■ **What is required**: Starting at the line below holding "(* ===== verification/Notifications.v" and stopping at the line holding "From S2P Require Import Prelude JsString JsAsync", print every line exactly, both ends included, and leave the rest out.

Collected data entries:
==*==

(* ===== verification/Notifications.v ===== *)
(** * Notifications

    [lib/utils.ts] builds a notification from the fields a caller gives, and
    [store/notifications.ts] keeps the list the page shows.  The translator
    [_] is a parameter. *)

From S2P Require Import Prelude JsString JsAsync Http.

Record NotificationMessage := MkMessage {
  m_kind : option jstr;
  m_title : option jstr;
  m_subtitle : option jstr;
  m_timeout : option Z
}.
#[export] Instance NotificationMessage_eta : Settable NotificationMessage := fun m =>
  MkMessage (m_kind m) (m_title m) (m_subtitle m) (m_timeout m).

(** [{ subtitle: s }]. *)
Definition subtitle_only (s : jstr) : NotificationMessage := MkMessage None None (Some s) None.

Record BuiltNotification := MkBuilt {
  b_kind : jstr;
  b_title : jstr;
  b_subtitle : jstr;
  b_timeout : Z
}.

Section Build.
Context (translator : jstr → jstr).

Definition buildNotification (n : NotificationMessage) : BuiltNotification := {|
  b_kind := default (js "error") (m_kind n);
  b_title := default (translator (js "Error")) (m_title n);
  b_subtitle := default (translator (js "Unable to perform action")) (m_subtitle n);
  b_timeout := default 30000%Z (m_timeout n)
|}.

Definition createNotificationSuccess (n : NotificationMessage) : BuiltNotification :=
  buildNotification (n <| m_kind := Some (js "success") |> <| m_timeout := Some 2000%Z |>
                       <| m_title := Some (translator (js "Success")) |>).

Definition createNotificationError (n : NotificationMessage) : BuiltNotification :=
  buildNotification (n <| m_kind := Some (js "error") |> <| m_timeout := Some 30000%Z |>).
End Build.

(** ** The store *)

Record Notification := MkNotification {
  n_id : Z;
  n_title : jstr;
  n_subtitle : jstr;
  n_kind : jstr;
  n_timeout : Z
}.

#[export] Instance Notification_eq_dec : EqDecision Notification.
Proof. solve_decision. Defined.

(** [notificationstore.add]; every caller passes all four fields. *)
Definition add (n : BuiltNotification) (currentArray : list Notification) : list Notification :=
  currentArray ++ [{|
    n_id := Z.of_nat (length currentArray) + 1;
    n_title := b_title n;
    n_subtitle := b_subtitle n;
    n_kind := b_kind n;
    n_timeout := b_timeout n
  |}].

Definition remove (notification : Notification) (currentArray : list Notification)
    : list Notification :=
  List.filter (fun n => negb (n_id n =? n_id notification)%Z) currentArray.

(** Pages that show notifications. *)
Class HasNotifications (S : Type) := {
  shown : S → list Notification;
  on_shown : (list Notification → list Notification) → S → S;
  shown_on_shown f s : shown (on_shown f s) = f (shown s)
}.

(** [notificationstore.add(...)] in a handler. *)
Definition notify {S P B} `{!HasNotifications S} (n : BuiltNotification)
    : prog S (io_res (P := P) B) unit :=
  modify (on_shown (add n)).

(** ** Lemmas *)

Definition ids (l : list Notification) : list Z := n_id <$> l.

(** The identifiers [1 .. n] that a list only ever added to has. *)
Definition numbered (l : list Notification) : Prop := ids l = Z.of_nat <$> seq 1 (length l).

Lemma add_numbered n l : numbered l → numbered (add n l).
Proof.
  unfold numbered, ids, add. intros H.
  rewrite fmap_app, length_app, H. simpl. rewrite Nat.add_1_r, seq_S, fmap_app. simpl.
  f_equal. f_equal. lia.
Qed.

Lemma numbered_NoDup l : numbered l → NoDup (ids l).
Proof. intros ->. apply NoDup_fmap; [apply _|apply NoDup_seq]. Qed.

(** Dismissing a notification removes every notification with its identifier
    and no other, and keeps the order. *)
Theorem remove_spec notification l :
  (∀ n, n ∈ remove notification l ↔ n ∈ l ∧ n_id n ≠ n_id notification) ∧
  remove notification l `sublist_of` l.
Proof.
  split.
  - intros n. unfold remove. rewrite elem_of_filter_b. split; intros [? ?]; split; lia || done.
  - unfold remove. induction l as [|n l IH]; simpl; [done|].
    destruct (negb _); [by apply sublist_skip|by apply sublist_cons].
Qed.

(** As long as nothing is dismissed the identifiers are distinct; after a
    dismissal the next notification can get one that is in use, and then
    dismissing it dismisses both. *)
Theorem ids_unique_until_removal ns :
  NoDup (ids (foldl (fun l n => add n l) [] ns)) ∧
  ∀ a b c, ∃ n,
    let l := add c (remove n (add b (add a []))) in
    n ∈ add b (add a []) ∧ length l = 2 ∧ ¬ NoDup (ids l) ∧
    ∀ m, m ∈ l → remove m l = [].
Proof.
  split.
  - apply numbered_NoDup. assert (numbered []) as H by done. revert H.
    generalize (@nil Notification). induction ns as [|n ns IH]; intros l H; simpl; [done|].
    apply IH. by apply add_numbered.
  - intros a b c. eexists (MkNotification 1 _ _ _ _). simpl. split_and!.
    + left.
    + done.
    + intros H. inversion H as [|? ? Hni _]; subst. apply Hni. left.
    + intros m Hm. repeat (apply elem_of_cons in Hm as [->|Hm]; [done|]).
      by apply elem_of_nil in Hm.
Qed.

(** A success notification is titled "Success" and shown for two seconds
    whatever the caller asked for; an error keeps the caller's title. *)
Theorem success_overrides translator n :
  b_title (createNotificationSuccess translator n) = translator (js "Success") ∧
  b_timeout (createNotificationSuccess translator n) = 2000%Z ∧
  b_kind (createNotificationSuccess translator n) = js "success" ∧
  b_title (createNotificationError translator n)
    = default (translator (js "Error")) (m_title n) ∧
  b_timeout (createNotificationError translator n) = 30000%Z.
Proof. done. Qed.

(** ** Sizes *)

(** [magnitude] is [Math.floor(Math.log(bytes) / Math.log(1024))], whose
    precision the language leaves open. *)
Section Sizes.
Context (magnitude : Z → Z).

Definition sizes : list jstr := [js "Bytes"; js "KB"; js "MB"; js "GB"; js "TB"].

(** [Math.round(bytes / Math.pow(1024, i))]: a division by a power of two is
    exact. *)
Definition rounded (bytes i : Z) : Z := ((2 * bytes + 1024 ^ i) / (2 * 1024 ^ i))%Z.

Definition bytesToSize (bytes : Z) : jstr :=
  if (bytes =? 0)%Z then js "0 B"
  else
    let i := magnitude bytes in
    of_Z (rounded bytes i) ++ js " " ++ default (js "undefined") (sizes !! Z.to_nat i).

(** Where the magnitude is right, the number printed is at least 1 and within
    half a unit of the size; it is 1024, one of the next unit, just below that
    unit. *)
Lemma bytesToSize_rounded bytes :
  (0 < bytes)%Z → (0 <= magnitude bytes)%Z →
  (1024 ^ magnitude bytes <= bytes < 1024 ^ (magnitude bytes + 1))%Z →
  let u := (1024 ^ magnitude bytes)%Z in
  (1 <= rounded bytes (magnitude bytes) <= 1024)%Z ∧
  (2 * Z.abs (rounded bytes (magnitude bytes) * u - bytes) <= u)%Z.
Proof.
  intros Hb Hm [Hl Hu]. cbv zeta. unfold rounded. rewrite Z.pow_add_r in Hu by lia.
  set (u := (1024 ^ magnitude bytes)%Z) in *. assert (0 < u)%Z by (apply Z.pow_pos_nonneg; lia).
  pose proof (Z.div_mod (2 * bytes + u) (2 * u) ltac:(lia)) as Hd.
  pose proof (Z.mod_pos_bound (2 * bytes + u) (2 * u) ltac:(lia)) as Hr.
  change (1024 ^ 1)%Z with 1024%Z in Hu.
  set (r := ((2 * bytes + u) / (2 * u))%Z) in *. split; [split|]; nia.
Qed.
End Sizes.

==*==

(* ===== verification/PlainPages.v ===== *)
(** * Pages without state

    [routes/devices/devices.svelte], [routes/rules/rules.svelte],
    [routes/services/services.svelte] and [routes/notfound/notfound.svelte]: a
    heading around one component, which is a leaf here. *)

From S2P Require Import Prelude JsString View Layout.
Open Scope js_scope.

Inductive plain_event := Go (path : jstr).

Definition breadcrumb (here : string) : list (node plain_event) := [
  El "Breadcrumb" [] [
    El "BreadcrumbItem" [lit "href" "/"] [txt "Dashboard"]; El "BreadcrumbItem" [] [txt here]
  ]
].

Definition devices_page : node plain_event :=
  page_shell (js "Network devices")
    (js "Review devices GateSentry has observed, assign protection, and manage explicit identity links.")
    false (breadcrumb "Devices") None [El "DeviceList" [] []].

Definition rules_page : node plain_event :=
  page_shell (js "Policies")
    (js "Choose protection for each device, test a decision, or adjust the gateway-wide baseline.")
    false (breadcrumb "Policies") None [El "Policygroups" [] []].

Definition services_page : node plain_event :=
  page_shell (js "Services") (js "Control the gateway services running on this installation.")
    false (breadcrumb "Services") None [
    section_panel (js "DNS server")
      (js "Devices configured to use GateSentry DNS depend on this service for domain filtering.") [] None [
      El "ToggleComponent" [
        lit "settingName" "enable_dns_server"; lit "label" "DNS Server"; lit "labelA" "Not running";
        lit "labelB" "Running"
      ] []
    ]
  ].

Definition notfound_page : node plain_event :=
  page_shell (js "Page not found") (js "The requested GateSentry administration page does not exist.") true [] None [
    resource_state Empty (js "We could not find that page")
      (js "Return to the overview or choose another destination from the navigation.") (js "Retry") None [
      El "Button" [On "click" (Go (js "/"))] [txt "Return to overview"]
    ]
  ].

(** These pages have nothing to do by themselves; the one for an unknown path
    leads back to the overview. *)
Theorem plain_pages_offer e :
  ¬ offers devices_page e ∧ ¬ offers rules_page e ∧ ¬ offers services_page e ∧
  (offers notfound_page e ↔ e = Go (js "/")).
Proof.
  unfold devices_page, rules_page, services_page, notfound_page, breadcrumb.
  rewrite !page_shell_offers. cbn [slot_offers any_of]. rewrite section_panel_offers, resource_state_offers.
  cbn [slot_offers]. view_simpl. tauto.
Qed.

==*==

■ **Exercise solution**:
(* ===== verification/Notifications.v ===== *)
(** * Notifications

    [lib/utils.ts] builds a notification from the fields a caller gives, and
    [store/notifications.ts] keeps the list the page shows.  The translator
    [_] is a parameter. *)

From S2P Require Import Prelude JsString JsAsync Http.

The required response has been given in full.